And see how the psalm’s universal song of praise is echoed by Isaiah when he describes how nature responds when redeemed Israel returns in the fulfillment of the fruit-bearing word spoken by the Lord:

Isaiah 55:10-12
For as the rain and the snow come down from heaven
and do not return there but water the earth,
making it bring forth and sprout,
giving seed to the sower and bread to the eater,
so shall my word be that goes out from my mouth;
it shall not return to me empty,
but it shall accomplish that which I purpose,
and shall succeed in the thing for which I sent it.
For you shall go out in joy
and be led forth in peace;
the mountains and the hills before you
shall break forth into singing,
and all the trees of the field shall clap their hands.

Isaiah just keeps on linking the Lord’s creation of the world to the creation of Israel and, through Israel, to the creation of a redeemed worldwide people of His own who are made holy in His sight. Isaiah sees the gathering of the remnant along with those who like them turn to the Lord as a working out of God’s creation of the cosmos: the Lord gathers “everyone who is called by my name, / whom I created for my glory, / whom I formed and made.”

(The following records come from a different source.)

(** * recursive-virustotal: hash-based deduplication and threat verdicts

    A shallow embedding of [recursive-vt.py]: the classes [simpleFile],
    [observedEntity] and [entityHandler], and the three phases of the
    script (registration, VirusTotal polling, reporting).

    Python objects are records, the registry ([hash_dict], an insertion
    ordered Python dict) is an association list in insertion order, and
    methods that mutate or raise live in a state-and-exception monad in
    which the state survives a raised exception, as attribute assignments
    made before the [raise] do in Python. *)

From Stdlib Require Import ZArith QArith List String Ascii Bool Lia Permutation.
From Stdlib Require Import SpecFloat.
Import ListNotations.

Local Open Scope string_scope.
Local Open Scope list_scope.
Local Open Scope Z_scope.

Not just the Scriptures, but poets too are witnessing to this kind of creation song that keeps dwelling on beginnings. And this makes sense because the heart of the craft of the poet is to listen to the roots of things and speak again. See, for example, T.S. Eliot’s Little Gidding:

What we call the beginning is often the end
And to make an end is to make a beginning.
The end is where we start from. And every phrase
And sentence that is right (where every word is at home,
Taking its place to support the others,
[………]
The complete consort dancing together)
Every phrase and every sentence is an end and a beginning,
Every poem an epitaph.
[………]
With the drawing of this Love and the voice of this Calling
We shall not cease from exploration
And the end of all our exploring
Will be to arrive where we started
And know the place for the first time.

Hear it again from Gerard Manley Hopkins:

Pied Beauty
Glory be to God for dappled things –
For skies of couple-colour as a brinded cow;
For rose-moles all in stipple upon trout that swim;
Fresh-firecoal chestnut-falls; finches’ wings;
Landscape plotted and pieced – fold, fallow, and plough;
And áll trádes, their gear and tackle and trim.
All things counter, original, spare, strange;
Whatever is fickle, freckled (who knows how?)
With swift, slow; sweet, sour; adazzle, dim;
He fathers-forth whose beauty is past change:
Praise him.

Can you not hear in Hopkin’s poem here a commentary on the Psalm 104: “Oh Lord how manifold are your works / In wisdom you have made them all / The earth is full of your creatures.” He whose beauty is past change “fathers-forth” manifold “original” beauties, which in turn, in their very who knows how fickle freckled-ness, cry out “glory!”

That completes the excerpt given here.